╭──

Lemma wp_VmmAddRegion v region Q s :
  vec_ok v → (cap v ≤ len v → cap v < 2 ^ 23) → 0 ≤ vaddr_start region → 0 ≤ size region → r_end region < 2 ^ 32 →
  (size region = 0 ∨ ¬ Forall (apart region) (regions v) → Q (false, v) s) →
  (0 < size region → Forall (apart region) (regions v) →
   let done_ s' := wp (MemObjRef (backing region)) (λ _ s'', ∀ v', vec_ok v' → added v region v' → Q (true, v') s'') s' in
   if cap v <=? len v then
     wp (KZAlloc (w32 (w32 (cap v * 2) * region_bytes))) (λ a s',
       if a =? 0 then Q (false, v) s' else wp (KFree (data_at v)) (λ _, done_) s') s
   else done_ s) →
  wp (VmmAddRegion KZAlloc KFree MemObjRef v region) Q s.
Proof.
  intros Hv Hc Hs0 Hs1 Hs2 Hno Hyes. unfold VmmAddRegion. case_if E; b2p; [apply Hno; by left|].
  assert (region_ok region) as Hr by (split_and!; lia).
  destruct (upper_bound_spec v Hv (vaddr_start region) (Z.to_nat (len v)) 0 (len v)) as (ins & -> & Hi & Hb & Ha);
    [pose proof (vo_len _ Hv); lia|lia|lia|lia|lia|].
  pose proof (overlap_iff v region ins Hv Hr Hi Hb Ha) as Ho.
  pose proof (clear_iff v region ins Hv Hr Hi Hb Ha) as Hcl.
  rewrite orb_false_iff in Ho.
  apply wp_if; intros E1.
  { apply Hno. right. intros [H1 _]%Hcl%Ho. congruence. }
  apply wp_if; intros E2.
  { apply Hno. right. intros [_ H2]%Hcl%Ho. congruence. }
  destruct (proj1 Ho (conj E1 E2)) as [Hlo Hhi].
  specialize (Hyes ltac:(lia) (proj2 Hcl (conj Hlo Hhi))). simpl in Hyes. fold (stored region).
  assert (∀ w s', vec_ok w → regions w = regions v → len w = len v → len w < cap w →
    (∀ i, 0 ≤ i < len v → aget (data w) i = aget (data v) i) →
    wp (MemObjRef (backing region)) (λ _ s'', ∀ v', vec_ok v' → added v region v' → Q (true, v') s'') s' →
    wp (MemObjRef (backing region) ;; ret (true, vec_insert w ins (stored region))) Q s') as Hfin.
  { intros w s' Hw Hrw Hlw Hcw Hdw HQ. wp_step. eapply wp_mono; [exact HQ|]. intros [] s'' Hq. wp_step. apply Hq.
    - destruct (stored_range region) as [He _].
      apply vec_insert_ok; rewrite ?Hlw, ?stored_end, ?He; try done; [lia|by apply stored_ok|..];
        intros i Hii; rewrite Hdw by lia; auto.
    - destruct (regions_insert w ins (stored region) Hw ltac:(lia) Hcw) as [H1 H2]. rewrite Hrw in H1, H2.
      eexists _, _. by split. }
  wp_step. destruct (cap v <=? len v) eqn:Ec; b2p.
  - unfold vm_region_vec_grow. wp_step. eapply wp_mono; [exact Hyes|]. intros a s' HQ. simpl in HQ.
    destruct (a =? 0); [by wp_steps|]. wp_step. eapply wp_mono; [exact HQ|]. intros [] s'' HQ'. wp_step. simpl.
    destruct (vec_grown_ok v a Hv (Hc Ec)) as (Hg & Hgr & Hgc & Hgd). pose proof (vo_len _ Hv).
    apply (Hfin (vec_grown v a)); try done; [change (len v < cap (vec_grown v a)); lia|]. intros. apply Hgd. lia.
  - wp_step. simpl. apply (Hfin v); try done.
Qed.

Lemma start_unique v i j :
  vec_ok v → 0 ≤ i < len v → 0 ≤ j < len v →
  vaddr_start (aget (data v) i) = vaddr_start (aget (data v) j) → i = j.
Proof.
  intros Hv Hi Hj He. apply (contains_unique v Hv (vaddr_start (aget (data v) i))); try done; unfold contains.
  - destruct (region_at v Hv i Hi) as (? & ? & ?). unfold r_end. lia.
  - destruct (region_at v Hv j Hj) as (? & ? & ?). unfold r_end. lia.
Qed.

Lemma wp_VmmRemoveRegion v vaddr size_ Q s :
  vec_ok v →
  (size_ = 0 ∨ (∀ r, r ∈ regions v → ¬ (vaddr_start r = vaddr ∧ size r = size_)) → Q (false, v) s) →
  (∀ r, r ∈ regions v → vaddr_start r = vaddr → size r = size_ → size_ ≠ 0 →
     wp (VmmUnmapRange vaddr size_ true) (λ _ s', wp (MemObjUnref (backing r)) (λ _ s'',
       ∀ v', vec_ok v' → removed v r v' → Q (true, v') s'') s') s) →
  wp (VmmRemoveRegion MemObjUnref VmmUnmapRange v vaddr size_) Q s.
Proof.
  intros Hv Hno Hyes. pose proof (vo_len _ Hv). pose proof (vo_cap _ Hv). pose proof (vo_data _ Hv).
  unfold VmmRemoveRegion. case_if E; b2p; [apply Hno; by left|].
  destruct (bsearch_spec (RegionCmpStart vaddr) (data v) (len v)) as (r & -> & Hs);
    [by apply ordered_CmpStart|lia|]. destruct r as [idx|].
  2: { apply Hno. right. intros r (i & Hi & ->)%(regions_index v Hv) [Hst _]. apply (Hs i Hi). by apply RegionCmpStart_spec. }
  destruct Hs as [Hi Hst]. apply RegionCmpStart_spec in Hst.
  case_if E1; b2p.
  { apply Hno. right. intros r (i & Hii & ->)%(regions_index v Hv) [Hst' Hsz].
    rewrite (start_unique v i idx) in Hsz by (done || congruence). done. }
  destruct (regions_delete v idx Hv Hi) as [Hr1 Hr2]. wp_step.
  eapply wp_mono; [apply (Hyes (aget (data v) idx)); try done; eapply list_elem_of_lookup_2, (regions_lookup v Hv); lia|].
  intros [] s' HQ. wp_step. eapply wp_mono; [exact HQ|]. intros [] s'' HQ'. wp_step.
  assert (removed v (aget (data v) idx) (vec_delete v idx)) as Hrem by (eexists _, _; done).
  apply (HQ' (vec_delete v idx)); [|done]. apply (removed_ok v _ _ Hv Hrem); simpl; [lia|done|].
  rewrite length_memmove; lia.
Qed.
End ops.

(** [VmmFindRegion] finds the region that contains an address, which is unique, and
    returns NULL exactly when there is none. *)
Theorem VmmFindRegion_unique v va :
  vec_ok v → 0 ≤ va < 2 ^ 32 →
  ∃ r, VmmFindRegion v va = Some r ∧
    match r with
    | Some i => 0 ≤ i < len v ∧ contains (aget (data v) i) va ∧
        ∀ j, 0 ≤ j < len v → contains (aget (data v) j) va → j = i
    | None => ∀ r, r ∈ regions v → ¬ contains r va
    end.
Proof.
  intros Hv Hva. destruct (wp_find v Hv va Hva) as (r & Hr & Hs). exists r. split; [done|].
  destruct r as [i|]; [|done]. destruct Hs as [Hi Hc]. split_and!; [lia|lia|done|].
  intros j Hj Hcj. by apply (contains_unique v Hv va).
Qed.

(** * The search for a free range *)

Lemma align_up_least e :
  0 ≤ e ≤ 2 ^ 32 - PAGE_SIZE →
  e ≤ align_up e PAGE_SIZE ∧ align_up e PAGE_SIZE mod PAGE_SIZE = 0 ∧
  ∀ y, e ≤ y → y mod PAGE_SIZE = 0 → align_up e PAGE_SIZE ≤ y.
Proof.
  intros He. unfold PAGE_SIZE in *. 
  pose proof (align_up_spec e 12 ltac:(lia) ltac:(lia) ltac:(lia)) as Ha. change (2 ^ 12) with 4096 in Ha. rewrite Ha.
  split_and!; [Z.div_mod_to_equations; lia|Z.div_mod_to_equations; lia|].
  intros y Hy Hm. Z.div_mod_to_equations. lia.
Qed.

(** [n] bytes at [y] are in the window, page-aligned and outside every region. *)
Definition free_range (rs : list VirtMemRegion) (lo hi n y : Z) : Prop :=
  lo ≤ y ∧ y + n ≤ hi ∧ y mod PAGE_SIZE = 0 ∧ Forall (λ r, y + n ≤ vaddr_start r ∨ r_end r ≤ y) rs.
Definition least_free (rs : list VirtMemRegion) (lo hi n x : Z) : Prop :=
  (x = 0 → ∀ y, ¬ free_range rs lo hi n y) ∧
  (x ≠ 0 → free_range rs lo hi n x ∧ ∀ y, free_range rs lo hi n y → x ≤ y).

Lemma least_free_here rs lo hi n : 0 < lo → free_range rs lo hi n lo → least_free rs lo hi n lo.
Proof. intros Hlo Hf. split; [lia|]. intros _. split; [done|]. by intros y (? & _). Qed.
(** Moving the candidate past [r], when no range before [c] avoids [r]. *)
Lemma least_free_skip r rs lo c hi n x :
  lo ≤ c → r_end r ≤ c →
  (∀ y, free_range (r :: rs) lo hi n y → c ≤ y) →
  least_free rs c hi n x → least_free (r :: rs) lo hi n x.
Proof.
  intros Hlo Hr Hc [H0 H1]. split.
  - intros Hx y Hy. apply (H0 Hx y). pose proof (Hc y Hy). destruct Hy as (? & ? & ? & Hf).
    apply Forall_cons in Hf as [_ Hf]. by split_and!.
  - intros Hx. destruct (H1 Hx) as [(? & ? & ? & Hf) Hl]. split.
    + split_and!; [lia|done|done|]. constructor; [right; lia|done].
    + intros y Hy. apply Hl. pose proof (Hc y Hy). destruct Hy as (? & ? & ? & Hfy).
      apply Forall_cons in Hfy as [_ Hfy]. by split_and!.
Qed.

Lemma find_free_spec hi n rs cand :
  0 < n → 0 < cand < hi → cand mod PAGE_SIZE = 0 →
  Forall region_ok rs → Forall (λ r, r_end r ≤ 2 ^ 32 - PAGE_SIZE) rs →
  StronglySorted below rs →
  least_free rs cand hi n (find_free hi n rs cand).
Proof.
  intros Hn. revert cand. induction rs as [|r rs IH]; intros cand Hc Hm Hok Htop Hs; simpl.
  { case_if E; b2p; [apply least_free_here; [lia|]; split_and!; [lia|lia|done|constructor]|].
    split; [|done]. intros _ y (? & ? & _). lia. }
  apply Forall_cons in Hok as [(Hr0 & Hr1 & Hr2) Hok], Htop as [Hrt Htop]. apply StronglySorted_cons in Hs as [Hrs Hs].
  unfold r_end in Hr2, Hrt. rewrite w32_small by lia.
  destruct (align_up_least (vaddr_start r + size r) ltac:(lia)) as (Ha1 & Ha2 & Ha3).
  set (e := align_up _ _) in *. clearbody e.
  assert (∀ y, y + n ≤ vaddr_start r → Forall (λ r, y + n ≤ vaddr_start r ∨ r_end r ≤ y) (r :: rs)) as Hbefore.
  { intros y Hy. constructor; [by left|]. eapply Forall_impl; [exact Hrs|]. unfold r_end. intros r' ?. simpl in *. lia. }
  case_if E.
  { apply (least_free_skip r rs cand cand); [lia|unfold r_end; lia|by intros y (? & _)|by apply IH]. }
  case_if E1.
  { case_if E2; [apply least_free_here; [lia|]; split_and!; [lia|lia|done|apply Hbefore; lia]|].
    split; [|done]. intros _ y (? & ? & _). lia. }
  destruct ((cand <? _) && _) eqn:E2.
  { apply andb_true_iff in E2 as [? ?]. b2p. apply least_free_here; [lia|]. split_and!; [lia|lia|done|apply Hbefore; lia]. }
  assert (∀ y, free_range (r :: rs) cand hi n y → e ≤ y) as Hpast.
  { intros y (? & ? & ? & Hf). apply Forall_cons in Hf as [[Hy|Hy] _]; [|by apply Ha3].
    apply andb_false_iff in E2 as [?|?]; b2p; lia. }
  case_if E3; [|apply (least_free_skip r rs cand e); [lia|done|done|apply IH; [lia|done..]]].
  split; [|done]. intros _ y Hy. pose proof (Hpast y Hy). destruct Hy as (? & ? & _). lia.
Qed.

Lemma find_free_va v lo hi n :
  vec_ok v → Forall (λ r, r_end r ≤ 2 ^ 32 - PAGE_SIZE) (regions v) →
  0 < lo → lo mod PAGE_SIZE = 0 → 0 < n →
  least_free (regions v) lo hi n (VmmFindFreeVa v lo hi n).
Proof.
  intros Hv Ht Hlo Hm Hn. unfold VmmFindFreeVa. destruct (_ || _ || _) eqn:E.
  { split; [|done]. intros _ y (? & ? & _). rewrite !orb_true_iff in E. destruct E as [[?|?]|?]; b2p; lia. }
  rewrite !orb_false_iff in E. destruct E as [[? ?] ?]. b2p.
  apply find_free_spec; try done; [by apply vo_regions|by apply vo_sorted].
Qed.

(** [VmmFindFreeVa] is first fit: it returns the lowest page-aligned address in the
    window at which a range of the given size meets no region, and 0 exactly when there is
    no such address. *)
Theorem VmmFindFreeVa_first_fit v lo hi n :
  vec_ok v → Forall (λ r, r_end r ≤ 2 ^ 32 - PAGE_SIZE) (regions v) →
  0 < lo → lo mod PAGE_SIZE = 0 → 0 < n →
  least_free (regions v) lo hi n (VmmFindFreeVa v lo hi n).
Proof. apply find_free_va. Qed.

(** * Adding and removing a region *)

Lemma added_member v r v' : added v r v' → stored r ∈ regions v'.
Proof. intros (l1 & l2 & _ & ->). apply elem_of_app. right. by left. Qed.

╰──

Prompt ::
Apply a filter for "Hpast" to the data above, then copy each line that matches.

Problem solution ::
  assert (∀ y, free_range (r :: rs) cand hi n y → e ≤ y) as Hpast.
  split; [|done]. intros _ y Hy. pose proof (Hpast y Hy). destruct Hy as (? & ? & _). lia.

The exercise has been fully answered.